=== Section Start ===

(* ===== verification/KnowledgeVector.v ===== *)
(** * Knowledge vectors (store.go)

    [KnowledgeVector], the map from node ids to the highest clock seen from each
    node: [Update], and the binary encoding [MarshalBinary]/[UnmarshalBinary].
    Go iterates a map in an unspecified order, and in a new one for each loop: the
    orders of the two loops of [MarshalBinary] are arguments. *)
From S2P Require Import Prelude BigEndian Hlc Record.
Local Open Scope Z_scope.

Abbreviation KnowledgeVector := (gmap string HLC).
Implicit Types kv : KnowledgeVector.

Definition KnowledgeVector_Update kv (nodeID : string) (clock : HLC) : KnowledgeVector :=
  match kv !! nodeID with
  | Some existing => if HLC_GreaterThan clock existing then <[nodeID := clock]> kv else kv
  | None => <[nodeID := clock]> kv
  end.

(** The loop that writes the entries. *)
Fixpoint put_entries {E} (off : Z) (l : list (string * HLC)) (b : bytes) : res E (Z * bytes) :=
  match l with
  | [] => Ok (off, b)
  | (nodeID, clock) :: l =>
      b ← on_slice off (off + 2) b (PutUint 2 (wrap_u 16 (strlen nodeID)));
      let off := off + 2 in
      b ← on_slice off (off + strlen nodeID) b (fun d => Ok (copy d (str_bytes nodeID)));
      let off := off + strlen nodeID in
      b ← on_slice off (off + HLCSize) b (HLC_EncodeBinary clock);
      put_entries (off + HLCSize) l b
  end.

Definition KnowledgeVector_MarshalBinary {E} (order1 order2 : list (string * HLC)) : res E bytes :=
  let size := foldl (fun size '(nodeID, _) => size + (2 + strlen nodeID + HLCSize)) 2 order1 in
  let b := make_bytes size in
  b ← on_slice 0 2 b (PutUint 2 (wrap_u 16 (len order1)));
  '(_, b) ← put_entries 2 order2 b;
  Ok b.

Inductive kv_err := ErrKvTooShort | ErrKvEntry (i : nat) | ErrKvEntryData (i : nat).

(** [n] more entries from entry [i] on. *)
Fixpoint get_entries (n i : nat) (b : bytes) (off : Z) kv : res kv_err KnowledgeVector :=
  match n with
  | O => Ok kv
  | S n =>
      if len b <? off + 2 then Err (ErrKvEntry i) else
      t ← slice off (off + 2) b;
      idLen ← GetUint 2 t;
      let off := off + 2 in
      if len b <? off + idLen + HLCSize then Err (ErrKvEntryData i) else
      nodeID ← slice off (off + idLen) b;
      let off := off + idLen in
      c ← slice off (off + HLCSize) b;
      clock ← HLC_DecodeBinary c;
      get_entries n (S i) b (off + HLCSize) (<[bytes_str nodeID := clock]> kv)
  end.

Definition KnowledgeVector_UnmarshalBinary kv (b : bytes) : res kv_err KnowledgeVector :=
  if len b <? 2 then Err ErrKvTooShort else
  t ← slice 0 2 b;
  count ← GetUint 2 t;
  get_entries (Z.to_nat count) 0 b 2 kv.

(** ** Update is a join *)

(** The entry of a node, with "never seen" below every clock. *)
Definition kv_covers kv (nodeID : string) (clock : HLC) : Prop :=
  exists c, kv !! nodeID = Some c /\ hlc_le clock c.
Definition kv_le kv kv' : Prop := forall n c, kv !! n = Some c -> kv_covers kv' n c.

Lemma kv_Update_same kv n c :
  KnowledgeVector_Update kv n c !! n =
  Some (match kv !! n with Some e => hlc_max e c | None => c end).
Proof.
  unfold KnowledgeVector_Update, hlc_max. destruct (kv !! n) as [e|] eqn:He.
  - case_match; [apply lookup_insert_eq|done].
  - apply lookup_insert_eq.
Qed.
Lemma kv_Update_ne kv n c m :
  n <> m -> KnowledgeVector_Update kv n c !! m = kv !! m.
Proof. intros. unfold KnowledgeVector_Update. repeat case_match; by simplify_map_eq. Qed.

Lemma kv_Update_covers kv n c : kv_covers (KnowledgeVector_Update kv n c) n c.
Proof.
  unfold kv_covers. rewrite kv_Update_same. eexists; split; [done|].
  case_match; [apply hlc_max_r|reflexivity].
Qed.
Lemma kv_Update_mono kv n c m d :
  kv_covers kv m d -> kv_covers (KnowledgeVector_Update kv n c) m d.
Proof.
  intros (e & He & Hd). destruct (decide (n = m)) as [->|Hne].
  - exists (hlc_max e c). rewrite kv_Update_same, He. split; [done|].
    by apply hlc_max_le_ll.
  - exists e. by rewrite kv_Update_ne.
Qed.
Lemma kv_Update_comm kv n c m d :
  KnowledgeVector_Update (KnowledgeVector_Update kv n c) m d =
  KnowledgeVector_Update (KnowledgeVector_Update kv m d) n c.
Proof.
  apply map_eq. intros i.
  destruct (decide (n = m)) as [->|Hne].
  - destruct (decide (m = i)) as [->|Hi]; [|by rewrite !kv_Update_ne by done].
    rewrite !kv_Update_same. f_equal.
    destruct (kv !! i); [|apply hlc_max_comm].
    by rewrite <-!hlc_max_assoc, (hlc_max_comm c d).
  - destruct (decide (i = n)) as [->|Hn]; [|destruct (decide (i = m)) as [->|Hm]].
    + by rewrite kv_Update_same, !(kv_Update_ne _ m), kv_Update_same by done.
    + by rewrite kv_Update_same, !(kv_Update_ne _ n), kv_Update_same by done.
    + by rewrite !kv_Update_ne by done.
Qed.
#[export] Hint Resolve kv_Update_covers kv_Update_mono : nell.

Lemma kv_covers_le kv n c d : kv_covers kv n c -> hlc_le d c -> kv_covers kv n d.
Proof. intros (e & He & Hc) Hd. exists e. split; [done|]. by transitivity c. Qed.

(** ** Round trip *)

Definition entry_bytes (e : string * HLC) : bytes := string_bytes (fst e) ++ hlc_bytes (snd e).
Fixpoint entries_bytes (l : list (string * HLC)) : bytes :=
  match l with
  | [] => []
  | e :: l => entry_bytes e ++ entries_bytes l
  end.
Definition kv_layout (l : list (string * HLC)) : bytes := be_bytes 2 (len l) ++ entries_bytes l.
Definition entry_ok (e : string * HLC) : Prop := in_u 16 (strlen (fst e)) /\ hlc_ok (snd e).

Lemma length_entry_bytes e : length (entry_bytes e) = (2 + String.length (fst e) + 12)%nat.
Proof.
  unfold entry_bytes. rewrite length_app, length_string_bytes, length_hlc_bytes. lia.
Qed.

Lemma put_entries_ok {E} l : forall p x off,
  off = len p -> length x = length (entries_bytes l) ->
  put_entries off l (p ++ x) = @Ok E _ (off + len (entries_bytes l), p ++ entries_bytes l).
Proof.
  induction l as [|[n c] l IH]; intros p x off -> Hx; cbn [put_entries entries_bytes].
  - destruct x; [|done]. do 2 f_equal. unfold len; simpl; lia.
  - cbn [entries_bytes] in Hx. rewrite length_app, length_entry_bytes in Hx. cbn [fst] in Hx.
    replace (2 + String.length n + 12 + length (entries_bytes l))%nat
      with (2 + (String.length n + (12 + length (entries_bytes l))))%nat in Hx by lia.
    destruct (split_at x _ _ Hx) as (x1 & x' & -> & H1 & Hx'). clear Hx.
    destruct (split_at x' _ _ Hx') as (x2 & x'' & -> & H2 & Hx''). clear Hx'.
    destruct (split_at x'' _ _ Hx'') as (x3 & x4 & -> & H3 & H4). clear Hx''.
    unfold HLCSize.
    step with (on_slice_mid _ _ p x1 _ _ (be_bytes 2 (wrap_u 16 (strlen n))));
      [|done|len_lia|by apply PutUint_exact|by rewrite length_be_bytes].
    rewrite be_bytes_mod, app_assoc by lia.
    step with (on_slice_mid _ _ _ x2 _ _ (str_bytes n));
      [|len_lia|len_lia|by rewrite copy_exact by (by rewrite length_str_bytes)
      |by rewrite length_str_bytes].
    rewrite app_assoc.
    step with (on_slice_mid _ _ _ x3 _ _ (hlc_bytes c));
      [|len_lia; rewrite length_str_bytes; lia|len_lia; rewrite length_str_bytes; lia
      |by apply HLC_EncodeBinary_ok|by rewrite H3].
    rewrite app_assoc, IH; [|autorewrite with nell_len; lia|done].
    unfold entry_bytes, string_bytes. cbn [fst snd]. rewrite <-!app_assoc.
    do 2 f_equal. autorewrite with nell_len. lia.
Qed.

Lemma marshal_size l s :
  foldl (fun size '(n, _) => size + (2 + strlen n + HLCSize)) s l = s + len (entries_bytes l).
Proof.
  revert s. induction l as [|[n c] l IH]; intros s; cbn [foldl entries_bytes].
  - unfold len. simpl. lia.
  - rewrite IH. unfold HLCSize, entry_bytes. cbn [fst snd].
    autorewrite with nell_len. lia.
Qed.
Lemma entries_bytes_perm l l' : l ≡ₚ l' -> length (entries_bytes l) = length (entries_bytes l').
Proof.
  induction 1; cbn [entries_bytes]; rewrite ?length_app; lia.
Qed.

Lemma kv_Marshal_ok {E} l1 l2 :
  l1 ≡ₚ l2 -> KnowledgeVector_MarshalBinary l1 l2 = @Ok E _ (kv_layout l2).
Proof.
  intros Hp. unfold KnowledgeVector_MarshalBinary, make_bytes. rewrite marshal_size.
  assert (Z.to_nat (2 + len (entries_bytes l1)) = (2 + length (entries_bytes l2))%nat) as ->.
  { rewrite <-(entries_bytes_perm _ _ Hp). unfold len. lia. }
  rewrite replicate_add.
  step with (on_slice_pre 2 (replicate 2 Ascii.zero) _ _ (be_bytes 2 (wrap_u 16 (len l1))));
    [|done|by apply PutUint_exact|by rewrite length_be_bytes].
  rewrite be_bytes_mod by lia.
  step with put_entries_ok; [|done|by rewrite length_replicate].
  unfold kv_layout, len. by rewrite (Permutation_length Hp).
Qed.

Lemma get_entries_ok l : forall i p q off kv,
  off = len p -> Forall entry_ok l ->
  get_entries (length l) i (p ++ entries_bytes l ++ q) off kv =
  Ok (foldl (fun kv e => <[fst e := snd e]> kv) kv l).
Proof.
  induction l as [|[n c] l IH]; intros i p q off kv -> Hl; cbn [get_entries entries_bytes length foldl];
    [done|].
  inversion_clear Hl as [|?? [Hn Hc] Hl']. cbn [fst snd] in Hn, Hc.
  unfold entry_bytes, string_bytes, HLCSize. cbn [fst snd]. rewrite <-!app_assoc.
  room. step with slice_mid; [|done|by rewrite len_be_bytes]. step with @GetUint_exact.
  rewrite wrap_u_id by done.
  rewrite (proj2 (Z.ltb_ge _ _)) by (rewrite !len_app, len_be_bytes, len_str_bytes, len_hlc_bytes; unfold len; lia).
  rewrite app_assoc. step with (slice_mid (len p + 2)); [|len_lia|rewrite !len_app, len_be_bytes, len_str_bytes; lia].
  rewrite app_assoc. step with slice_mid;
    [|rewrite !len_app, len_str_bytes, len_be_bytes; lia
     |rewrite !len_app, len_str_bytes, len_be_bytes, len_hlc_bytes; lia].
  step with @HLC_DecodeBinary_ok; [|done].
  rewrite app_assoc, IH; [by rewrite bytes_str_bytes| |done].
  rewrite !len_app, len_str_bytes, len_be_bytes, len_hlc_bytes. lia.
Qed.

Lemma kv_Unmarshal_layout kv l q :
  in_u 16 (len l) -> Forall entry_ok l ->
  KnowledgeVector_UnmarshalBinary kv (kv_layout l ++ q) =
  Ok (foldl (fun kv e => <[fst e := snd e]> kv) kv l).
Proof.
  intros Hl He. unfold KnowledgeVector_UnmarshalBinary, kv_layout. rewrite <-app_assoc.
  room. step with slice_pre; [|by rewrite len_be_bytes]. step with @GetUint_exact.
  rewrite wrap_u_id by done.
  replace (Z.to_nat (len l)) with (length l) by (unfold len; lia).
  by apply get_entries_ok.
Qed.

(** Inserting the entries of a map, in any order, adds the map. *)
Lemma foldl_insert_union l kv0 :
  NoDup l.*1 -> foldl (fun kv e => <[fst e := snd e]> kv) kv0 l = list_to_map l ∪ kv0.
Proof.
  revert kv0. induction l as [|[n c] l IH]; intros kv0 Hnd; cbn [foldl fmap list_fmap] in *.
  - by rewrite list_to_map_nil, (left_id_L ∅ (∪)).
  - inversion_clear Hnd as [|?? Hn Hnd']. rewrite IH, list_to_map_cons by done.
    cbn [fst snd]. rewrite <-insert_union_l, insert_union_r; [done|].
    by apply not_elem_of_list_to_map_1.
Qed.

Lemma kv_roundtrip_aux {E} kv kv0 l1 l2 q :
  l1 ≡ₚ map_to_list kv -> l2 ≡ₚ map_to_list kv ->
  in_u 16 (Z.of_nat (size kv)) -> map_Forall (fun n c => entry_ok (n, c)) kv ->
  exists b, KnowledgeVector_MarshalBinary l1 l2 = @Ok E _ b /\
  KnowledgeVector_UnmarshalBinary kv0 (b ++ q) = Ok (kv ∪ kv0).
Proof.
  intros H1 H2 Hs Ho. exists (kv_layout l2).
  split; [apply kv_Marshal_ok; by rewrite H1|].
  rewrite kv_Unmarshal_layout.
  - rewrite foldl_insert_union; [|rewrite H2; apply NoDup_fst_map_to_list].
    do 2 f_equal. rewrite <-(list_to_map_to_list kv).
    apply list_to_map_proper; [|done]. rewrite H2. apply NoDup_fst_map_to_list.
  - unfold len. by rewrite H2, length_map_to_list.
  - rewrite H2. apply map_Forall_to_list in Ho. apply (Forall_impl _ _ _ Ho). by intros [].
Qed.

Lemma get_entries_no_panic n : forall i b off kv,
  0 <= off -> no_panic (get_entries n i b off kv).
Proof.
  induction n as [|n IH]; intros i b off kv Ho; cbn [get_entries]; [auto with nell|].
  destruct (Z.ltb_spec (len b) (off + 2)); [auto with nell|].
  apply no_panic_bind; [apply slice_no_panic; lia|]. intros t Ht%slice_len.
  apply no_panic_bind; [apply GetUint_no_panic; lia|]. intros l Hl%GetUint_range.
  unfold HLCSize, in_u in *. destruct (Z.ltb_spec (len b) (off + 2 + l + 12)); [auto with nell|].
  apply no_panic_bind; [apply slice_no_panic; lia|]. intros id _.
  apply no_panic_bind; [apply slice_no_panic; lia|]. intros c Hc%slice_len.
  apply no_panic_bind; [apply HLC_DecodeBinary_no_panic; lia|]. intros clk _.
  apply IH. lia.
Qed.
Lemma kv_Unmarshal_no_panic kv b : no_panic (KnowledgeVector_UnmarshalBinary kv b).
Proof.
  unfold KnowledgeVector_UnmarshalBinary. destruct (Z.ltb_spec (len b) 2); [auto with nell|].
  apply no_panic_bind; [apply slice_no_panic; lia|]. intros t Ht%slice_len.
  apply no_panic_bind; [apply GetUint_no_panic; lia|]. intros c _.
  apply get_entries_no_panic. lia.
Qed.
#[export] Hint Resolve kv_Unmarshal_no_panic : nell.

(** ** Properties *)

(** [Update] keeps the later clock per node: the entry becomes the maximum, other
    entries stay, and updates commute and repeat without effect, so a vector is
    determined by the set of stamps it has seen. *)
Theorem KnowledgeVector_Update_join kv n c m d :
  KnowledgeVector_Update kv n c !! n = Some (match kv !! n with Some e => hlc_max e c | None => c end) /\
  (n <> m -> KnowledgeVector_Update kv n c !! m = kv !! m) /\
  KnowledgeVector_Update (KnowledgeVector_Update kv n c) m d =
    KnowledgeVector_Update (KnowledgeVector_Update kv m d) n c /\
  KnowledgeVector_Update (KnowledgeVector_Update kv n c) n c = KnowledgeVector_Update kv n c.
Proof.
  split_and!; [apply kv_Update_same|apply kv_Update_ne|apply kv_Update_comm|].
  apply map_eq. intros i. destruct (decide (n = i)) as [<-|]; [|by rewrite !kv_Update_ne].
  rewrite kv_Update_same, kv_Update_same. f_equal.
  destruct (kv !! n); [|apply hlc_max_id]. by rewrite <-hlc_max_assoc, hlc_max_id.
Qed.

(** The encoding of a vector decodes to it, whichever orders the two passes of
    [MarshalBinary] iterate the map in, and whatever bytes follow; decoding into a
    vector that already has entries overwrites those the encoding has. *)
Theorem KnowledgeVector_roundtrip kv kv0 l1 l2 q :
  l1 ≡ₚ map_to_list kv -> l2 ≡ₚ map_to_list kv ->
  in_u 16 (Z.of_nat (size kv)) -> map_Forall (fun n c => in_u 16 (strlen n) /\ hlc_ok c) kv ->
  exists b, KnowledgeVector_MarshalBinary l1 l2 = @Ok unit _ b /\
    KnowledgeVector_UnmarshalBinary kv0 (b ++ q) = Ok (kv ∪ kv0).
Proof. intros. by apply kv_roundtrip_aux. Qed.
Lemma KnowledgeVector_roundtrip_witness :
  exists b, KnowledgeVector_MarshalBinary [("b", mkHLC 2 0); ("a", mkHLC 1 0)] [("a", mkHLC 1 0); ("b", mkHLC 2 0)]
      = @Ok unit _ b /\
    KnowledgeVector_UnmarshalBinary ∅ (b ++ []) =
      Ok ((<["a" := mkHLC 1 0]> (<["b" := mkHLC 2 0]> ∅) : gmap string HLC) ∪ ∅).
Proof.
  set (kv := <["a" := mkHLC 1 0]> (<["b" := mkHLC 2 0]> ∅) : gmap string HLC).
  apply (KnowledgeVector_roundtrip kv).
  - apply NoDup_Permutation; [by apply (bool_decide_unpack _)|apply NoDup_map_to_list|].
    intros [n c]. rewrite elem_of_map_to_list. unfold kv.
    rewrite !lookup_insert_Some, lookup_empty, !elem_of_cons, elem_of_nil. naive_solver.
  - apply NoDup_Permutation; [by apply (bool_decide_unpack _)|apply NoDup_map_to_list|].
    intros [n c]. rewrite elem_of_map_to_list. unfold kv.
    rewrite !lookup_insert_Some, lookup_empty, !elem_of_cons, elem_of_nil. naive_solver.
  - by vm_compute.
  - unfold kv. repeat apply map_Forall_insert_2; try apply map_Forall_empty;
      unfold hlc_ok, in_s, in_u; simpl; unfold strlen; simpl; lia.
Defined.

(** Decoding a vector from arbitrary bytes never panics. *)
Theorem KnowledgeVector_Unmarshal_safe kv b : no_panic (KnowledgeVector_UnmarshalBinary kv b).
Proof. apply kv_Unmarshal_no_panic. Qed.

=== Section End ===

■ Task to complete: List the lines of the entries that include "room".

■ Exercise answer:
  room. step with slice_mid; [|done|by rewrite len_be_bytes]. step with @GetUint_exact.
  room. step with slice_pre; [|by rewrite len_be_bytes]. step with @GetUint_exact.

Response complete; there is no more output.